強豪チームは、61%。
ところが、そこまで至らないチームは、38%に留まる。
この数字に、チームの強化の過程を、想像することができる。
JFAテクニカルスタディグループが、様々な大会のレポートを発表しています。
ワールドカップのような国際大会。
そして、国内で開催される、年代ごとの大会も。
今年の夏に開催された、全日本少年サッカー大会。
この大会を、あらゆる角度から分析し、報告を上げてくれています。
それによると、テクニックで最もチームによって差が見られたのが、ターン。
周りを観て、素早く前を向く。
ターンが出来るかどうかで、展開できるかが決まり、ポゼッション変わってくる。
このターンの技術の習熟度が、チーム・個人で差が見られたとのこと。
そして、スローイン。
全試合のデータを取ると、成功率は44.5%。
さらに詳しく分析がなされています。
ベスト8に進出したチームは、61%成功している。
ところが、2次ラウンド進出のチームは、50%。
1次ラウンドの下位チームは、38.8%しか成功していません。
スローインが直接ゴールに結びつくかどうか、ということではありません。
スローインに、チーム力が現れているという分析。
オシム監督も、スローインは一人少ないのだから、攻撃側が不利になりうると説いています。
1次ラウンド敗退チームとは言え、各都道府県でNO1のチームが集まっている。
それでも、成功率に、ここまでの差が出てしまう。
リポートでは、手で投げるので技術的な問題よりも、意識とタイミングの問題だとしています。
成功率の高いチームは、相手の準備よりも早く投げて成功している。
成功のための指針として、
・出し手と受け手とがタイミングを合わせる。
・複数の選手が関わる中でコントロールしやすいボールを投げる。
この2つを挙げているのです。
なるほど、この2つを皆が出来れば、スローインの成功率は高まるでしょう。
個人戦術の理解が高い選手が集まっていれば、可能になるはずです。
これが、チーム全体で出来るかどうかは、また違う話になると思います。
成功率の高いチームは、おそらく、スローインのトレーニングをしているのではないか。
少なくとも、ミーティングで、共通理解を持っているはずです。
個人の判断に依存して、スローインをさせるだけでは、ある一定以上、成功率は高まらない。

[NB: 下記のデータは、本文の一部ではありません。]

(* ===== verification/ConsumerSpec.v ===== *)
(** What the Kafka consumer loop and the dead letter queue promise. *)
From S2P Require Import Prelude GoStrings Base64 Json Message Kafka Outbox Instances TaggedJson.

Section consumer.
Context {W : Type} `{ConsumerEnv W}.
Variable group : string.

(** The attempts on one record: handler calls that failed with a retryable
    error while the context was alive. *)
Inductive attempts (rec : Record_) : W -> W -> Prop :=
| no_attempt w : attempts rec w w
| one_attempt w w1 w2 w' e :
    handle rec w = (Err e, w1) -> IsPermanent e = false -> ctx_Done w1 = (Ok None, w2) ->
    attempts rec w2 w' -> attempts rec w w'.

(** The record has been dealt with: handled, or written to the dead letters. *)
Definition handled (rec : Record_) (w w' : W) : Prop := handle rec w = (Ok tt, w').
Definition dead_lettered (rec : Record_) (w w' : W) : Prop :=
  exists e w1, handle rec w = (Err e, w1) /\ IsPermanent e = true /\ writeDeadLetter group rec e w1 = (Ok tt, w').

Lemma handle_loop_left fuel rec : forall w result w',
  handle_loop group fuel rec w = (Ok (inl result), w') ->
  exists w1, attempts rec w w1 /\
    ((result = "success" /\ handled rec w1 w') \/ (result = "dead_lettered" /\ dead_lettered rec w1 w')).
Proof.
  induction fuel as [|fuel IH]; intros w result w' Hrun; [done|]. cbn [handle_loop] in Hrun.
  apply bind_ok_inv in Hrun as (r & w1 & Hr & Hrun). unfold try in Hr.
  destruct (handle rec w) as [r0 w0] eqn:Hh. simplify_eq.
  destruct r as [[]|e]; [injection Hrun as <- <-; exists w; split; [constructor|by left]|].
  destruct (IsPermanent e) eqn:Hp.
  - apply bind_ok_inv in Hrun as (d & w2 & Hd & Hrun). unfold try in Hd.
    destruct (writeDeadLetter group rec e w1) as [d0 w0] eqn:Hw. simplify_eq.
    destruct d as [[]|e']; [|done]. injection Hrun as <- <-. exists w. split; [constructor|]. right. split; [done|].
    by exists e, w1.
  - apply bind_ok_inv in Hrun as (d & w2 & Hd & Hrun). destruct d as [err|]; [done|].
    destruct (IH _ _ _ Hrun) as (w3 & Hatt & Hres). exists w3. split; [by eapply one_attempt|done].
Qed.

(** An offset is committed only for a record that was handled or written to
    the dead letter queue: when the loop reports a record as processed, then after
    some failed retryable attempts the handler accepted it, or refused it for good
    and the dead letter was written, and only then the commit succeeded. *)
Theorem committed_only_after_handling fuel rec w result w' :
  process_record group fuel rec w = (Ok (Processed result), w') ->
  exists w1 w2, attempts rec w w1
    /\ ((result = "success" /\ handled rec w1 w2) \/ (result = "dead_lettered" /\ dead_lettered rec w1 w2))
    /\ CommitRecords rec w2 = (Ok tt, w').
Proof.
  unfold process_record. intros Hrun. apply bind_ok_inv in Hrun as (l & w1 & Hl & Hrun).
  destruct l as [r|o]; [|injection Hrun as -> <-].
  - apply bind_ok_inv in Hrun as (c & w2 & Hc & Hrun). unfold try in Hc.
    destruct (CommitRecords rec w1) as [c0 w0] eqn:Hcc. simplify_eq. destruct c as [[]|e]; [|done].
    injection Hrun as <- <-. destruct (handle_loop_left _ _ _ _ _ Hl) as (w3 & Hatt & Hres). eauto 6.
  - exfalso. revert w Hl. induction fuel as [|fuel IH]; intros w Hl; [done|]. cbn [handle_loop] in Hl.
    apply bind_ok_inv in Hl as (r & w2 & _ & Hl). destruct r as [?|e]; [done|]. destruct (IsPermanent e).
    + apply bind_ok_inv in Hl as (d & w3 & _ & Hl). by destruct d.
    + apply bind_ok_inv in Hl as (d & w3 & _ & Hl). destruct d; [done|]. by apply IH in Hl.
Qed.

(** Progress: if the handler's retryable failures end - after [k] of them it
    accepts the record - and the commit succeeds, any fuel above [k] processes the
    record. *)
Theorem retries_end_in_commit k fuel rec w w1 w2 w' :
  nsteps (fun w w2 => exists e w1, handle rec w = (Err e, w1) /\ IsPermanent e = false /\ ctx_Done w1 = (Ok None, w2)) k w w1 ->
  handled rec w1 w2 -> CommitRecords rec w2 = (Ok tt, w') -> (k < fuel)%nat ->
  process_record group fuel rec w = (Ok (Processed "success"), w').
Proof.
  intros Hsteps Hh Hc Hf. unfold process_record.
  assert (Hl : handle_loop group fuel rec w = (Ok (inl "success"), w2)).
  { revert fuel Hf. induction Hsteps as [w1|k w wa wb (e & wx & Hhe & Hp & Hd) _ IH]; intros [|fuel] Hf; try lia; cbn [handle_loop].
    - erewrite bind_ok by (apply try_run, Hh). done.
    - erewrite bind_ok by (apply try_run, Hhe). cbv beta iota. rewrite Hp.
      erewrite bind_ok by exact Hd. cbv beta iota. apply IH; [done|lia]. }
  erewrite bind_ok by exact Hl. cbv beta iota. by erewrite bind_ok by (apply try_run, Hc).
Qed.

(** A poison record blocks the partition rather than being skipped: without a
    dead letter writer, or when the dead letter cannot be written, the loop stops
    with an error and the record's offset is not committed. *)
Theorem poison_record_is_never_skipped fuel rec w e w1 e' w2 :
  handle rec w = (Err e, w1) -> IsPermanent e = true -> writeDeadLetter group rec e w1 = (Err e', w2) ->
  process_record group (S fuel) rec w = (Ok (Stopped (record_error group "dead-letter" rec e')), AllowRebalance w2).
Proof.
  intros Hh Hp Hw. unfold process_record. cbn [handle_loop].
  erewrite bind_ok; [|erewrite bind_ok by (apply try_run, Hh); cbv beta iota; rewrite Hp;
    erewrite bind_ok by (apply try_run, Hw); reflexivity]. reflexivity.
Qed.
End consumer.

(** ** Dead letters *)
Section dead_letters.
Context {K : Type} `{KafkaClient K} `{!KafkaClientOk K} `{TimeTextOk} `{JsonText}.

Lemma validate_value d : Validate d = Ok tt -> exists v, dl_Value d = Some v.
Proof.
  unfold Validate. destruct (_ || _); [done|]. destruct (bool_decide _); [done|]. destruct (_ || _); [done|].
  destruct (dl_Value d); [eauto|done].
Qed.

Lemma validate_ranges d : Validate d = Ok tt -> 0 <= SourcePartition d /\ 0 <= SourceOffset d.
Proof.
  unfold Validate. destruct (_ || _); [done|]. destruct (bool_decide _); [done|].
  destruct (Z.ltb_spec (SourcePartition d) 0); [done|]. destruct (Z.ltb_spec (SourceOffset d) 0); [done|]. by intros _.
Qed.

Lemma ProduceRawSync_ok ctx topic key v k k' :
  ProduceRawSync ctx topic key v k = (Ok tt, k') -> client_ProduceSync topic key v k = (Ok tt, k').
Proof.
  unfold ProduceRawSync, produceSync, try, mbind, M_bind.
  destruct (client_ProduceSync topic key v k) as [[[]|e] k1]; unfold throw; by intros [= <-].
Qed.

(** What is read back of a dead letter: its strings coerced to valid UTF-8. *)
Definition dead_as_read (d : DeadLetter) : DeadLetter :=
  mkDeadLetter (valid_utf8 (SourceTopic d)) (SourcePartition d) (SourceOffset d) (valid_utf8 (ConsumerGroup d))
    (dl_Key d) (dl_Value d) (valid_utf8 (dl_Error d)) (FailedAt d).

Lemma decode_encode_dead d :
  0 <= SourcePartition d < 2 ^ 31 -> in_int64 (SourceOffset d) -> 0 <= FailedAt d <= int64_max ->
  (forall v, dl_Value d = Some v -> json_parse (raw_text v) = v) ->
  decode_dead (encode_dead d) = Some (dead_as_read d).
Proof.
  intros Hp Ho Hf Hv. unfold decode_dead, encode_dead, decode_bytes_field. cbn [decode_object mbind option_bind].
  assert (Hd : dec_bytes (match dl_Value d with Some v => JStr (StdEncode (raw_text v)) | None => JNull end)
    = Some (match dl_Value d with Some v => Some (raw_text v) | None => None end)).
  { destruct (dl_Value d); [|done]. cbn [dec_bytes]. by rewrite Std_roundtrip. }
  assert (Hval : json_parse <$> match dl_Value d with Some v => Some (raw_text v) | None => None end = dl_Value d).
  { destruct (dl_Value d) as [v|]; [|done]. cbn. by rewrite Hv. }
  assert (Hi : dec_int32 (JNum (SourcePartition d)) = Some (SourcePartition d)).
  { unfold dec_int32. by replace (_ && _) with true by lia. }
  destruct (bool_decide_reflect (dl_Key d = "")) as [Hk|Hk]; cbn [app]; json_keys;
    cbn [mbind option_bind dec_string]; rewrite Hi; cbn [mbind option_bind]; rewrite dec_int64_num by done;
    rewrite ?Hd; cbn [mbind option_bind dec_bytes]; rewrite ?Std_roundtrip; cbn [mbind option_bind dec_time];
    rewrite parse_time_text by done; cbn [mbind option_bind default]; rewrite Hval; [|done].
  unfold dead_as_read. by rewrite Hk.
Qed.

(** A dead letter is as valid as what is read back of it. *)
Lemma validate_as_read d : valid_utf8 (SourceTopic d) = SourceTopic d -> Validate (dead_as_read d) = Validate d.
Proof.
  intros Ht. unfold Validate, dead_as_read. cbn [SourceTopic SourcePartition SourceOffset ConsumerGroup dl_Key dl_Value dl_Error FailedAt].
  rewrite Ht. by rewrite (bool_decide_ext _ _ (TrimSpace_valid_utf8 (ConsumerGroup d))), (bool_decide_ext _ _ (TrimSpace_valid_utf8 (dl_Error d))).
Qed.

(** C32 Round trip: a record that the consumer dead-letters is in the [.dlq] topic
    afterwards, as the JSON text of its dead letter with key and value in base64,
    and replaying that line (the broker accepting it) puts the original key and
    value back into the original topic, counted once - whatever bytes the key has,
    and whatever the error's text, whose invalid UTF-8 does not survive. The topic's
    name is valid UTF-8 (topic names are ASCII), partition and offset fit their
    types, and the value is the one its bytes parse to. *)
Theorem dead_letter_replay_restores_record ctx now group rec cause actor k k1 :
  valid_utf8 (Topic rec) = Topic rec -> Partition rec < 2 ^ 31 -> Offset rec <= int64_max -> 0 <= now <= int64_max ->
  (forall v, Value rec = Some v -> json_parse (raw_text v) = v) ->
  WriteDeadLetter ctx (NewDeadLetter now group rec (Some cause)) k = (Ok tt, k1) ->
  TrimSpace actor <> "" ->
  exists v key raw, Value rec = Some v
    /\ (Topic rec +:+ DeadLetterTopicSuffix, key, raw) ∈ delivered k1
    /\ forall k2 k3, client_ProduceSync (Topic rec) (Key rec) v k2 = (Ok tt, k3) ->
       ReplayJSONLines None ctx [Blank; Text raw] actor None k2 = (Ok (1, None), k3)
       /\ (Topic rec, Key rec, v) ∈ delivered k3.
Proof.
  intros Htopic Hpart Hoff Hnow Hcanon.
  set (d := NewDeadLetter now group rec (Some cause)). unfold WriteDeadLetter. intros Hrun Hactor.
  destruct (Validate d) as [[]|e] eqn:Hval; [|done].
  destruct (validate_value d Hval) as [v Hv]. exists v.
  set (key := if bool_decide (dl_Key d = "") then _ else _) in *. exists key, (encode_dead d).
  split; [exact Hv|]. split.
  - apply bind_ok_inv in Hrun as (r & k' & Hr & Hrun). unfold try in Hr.
    destruct (ProduceRawSync _ _ _ _ k) as [r0 k0] eqn:Hp. simplify_eq. destruct r as [[]|]; [|done].
    injection Hrun as <-. apply ProduceRawSync_ok in Hp. by eapply produce_acked.
  - intros k2 k3 Hprod. split; [|by eapply produce_acked].
    unfold ReplayJSONLines. rewrite bool_decide_false by done.
    assert (Hlines : replay_lines None ctx [Blank; Text (encode_dead d)] 1 0 k2 = (Ok (1, None), k3)).
    { cbn [replay_lines]. destruct (validate_ranges d Hval) as [Hp0 Ho0].
      rewrite decode_encode_dead by (done || (unfold in_int64, int64_min; cbn in *; lia)).
      rewrite validate_as_read, Hval by done. cbn [dl_Value dead_as_read]. rewrite Hv.
      change (SourceTopic (dead_as_read d)) with (valid_utf8 (Topic rec)). rewrite Htopic.
      erewrite bind_ok; [|apply try_run; unfold ProduceRawSync, produceSync; erewrite bind_ok by (apply try_run, Hprod); reflexivity].
      reflexivity. }
    by erewrite bind_ok by exact Hlines.
Qed.

(** A tombstone (a record whose value is null) cannot be dead-lettered:
    validation refuses it, so the consumer stops on it each time. *)
Theorem tombstone_cannot_be_dead_lettered ctx now group rec cause k :
  Value rec = None -> exists e, WriteDeadLetter ctx (NewDeadLetter now group rec cause) k = (Err e, k).
Proof.
  intros Hv. unfold WriteDeadLetter, Validate. simpl. rewrite Hv.
  destruct (_ || _); [by eexists|]. destruct (bool_decide (TrimSpace group = "")); [by eexists|].
  destruct (_ || _); by eexists.
Qed.
End dead_letters.

(** ** Examples *)
Module ConsumerExamples.
(** A handler that fails [n] times on each record and refuses values that are
    not JSON; what was committed; and the topics written. *)
Definition world : Type := Z * list Record_ * list (string * string * raw).
#[local] Existing Instances nano_text nano_text_ok tagged_json.
#[local] Instance example_client : KafkaClient world := {|
  client_ProduceSync := fun t k v w => (Ok tt, (w.1, w.2 ++ [(t, k, v)]));
  delivered := fun w => w.2 |}.
#[local] Instance example_client_ok : KafkaClientOk world.
Proof. split; intros; simpl in *; simplify_eq/=; set_solver. Qed.
#[local] Instance example_env : ConsumerEnv world := {|
  PollRecords := fun _ w => (Ok [], w);
  AllowRebalance := fun w => w;
  handle := fun rec w =>
    match Value rec with
    | Some (Valid _) => if 0 <? w.1.1 then (Err (Fresh "busy"), (w.1.1 - 1, w.1.2, w.2)) else (Ok tt, w)
    | _ => (Err (Permanent (Fresh "bad record")), w)
    end;
  dead_letters := Some (WriteDeadLetter []);
  CommitRecords := fun rec w => (Ok tt, (w.1.1, w.1.2 ++ [rec], w.2));
  ctx_Done := fun w => (Ok None, w);
  consumer_now := fun w => (Ok (5 * Minute), w) |}.

Definition good : Record_ := mkRecord "live.gift.v1" 0 4 "9" (Some (Valid JNull)).
Definition bad : Record_ := mkRecord "live.gift.v1" 0 5 "9" (Some (Invalid "x")).
Definition tombstone : Record_ := mkRecord "live.gift.v1" 0 6 "9" None.
Definition start : world := (2, [], []).

Lemma committed_only_after_handling_witness :
  exists w' w1 w2, process_record "g" 5 good start = (Ok (Processed "success"), w') /\ attempts good start w1
    /\ CommitRecords good w2 = (Ok tt, w').
Proof.
  eexists. edestruct (committed_only_after_handling "g" 5 good start "success") as (w1 & w2 & Ha & _ & Hc);
    [vm_compute; reflexivity|].
  exists w1, w2. split; [vm_compute; reflexivity|]. split; [exact Ha|exact Hc].
Defined.

Lemma retries_end_in_commit_witness :
  process_record "g" 3 good start = (Ok (Processed "success"), (0, [good], [])).
Proof.
  eapply (retries_end_in_commit "g" 2 3 good start (0, [], [])); [|reflexivity|reflexivity|lia].
  eapply nsteps_l; [eexists _, _; split; [reflexivity|split; reflexivity]|].
  eapply nsteps_l; [eexists _, _; split; [reflexivity|split; reflexivity]|]. apply nsteps_O.
Defined.

(** An error text that was cut in the middle of a rune. *)
Definition cut_text : error := Fresh ("bad record " +:+ String (byte_of_Z 195) "").
Lemma dead_letter_replay_restores_record_witness :
  exists key raw k1, WriteDeadLetter [] (NewDeadLetter Minute "g" bad (Some cut_text)) start = (Ok tt, k1)
    /\ ("live.gift.v1.dlq", key, raw) ∈ delivered k1
    /\ ReplayJSONLines None [] [Blank; Text raw] "operator" None start = (Ok (1, None), (2, [], [("live.gift.v1", "9", Invalid "x")])).
Proof.
  edestruct (dead_letter_replay_restores_record [] Minute "g" bad cut_text "operator" start)
    as (v & key & raw & Hv & Hin & Hrep);
    [by vm_compute|by vm_compute|by vm_compute|by vm_compute|by intros v [= <-]; vm_compute|vm_compute; reflexivity|by vm_compute|].
  exists key, raw. eexists. split; [vm_compute; reflexivity|]. split; [exact Hin|].
  injection Hv as <-. apply (Hrep start). reflexivity.
Defined.

Lemma tombstone_cannot_be_dead_lettered_witness :
  exists e, WriteDeadLetter [] (NewDeadLetter Minute "g" tombstone None) start = (Err e, start).
Proof. apply tombstone_cannot_be_dead_lettered. reflexivity. Defined.
End ConsumerExamples.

それが、全体平均の44.5%なのではないでしょうか。
プラス15%を乗せ、61%にするための努力が必要です。
子供たちは忙しい。
日頃から試合もたくさん組まれている。
そして、あれも、これもトレーニングをしたい。
スローインのトレーニングまで追いついていない、目を向けれていない。
そんなチームもあるのではないでしょうか。
個人戦術の能力が高く、なおかつトレーニングをしている。
成功率には、この差が現れているのだと思います。
フットサルでは、多くのパターンや戦術があります。
キックインも当然のようにパターンがあります。
キックインからゴールを目指すもの。
ポゼッションに切り替える。
キッカーを突然変えたり、交代を駆使するなど、トリックプレーを仕掛ける。
数多くのパターンから、各チームが幾つかのパターンを持っているのです。
5人全員が理解し、ポジションにつき、実行する。
何度もトレーニングを繰り返し、身につけていくのです。
サッカーも、フットサルもお互いに、いい刺激を受け合い、高めれるでしょう。
フットサルのキックインから、サッカーのスローインに応用できるパターン。
強豪チームになるために、取り組んでみてはどうでしょうか。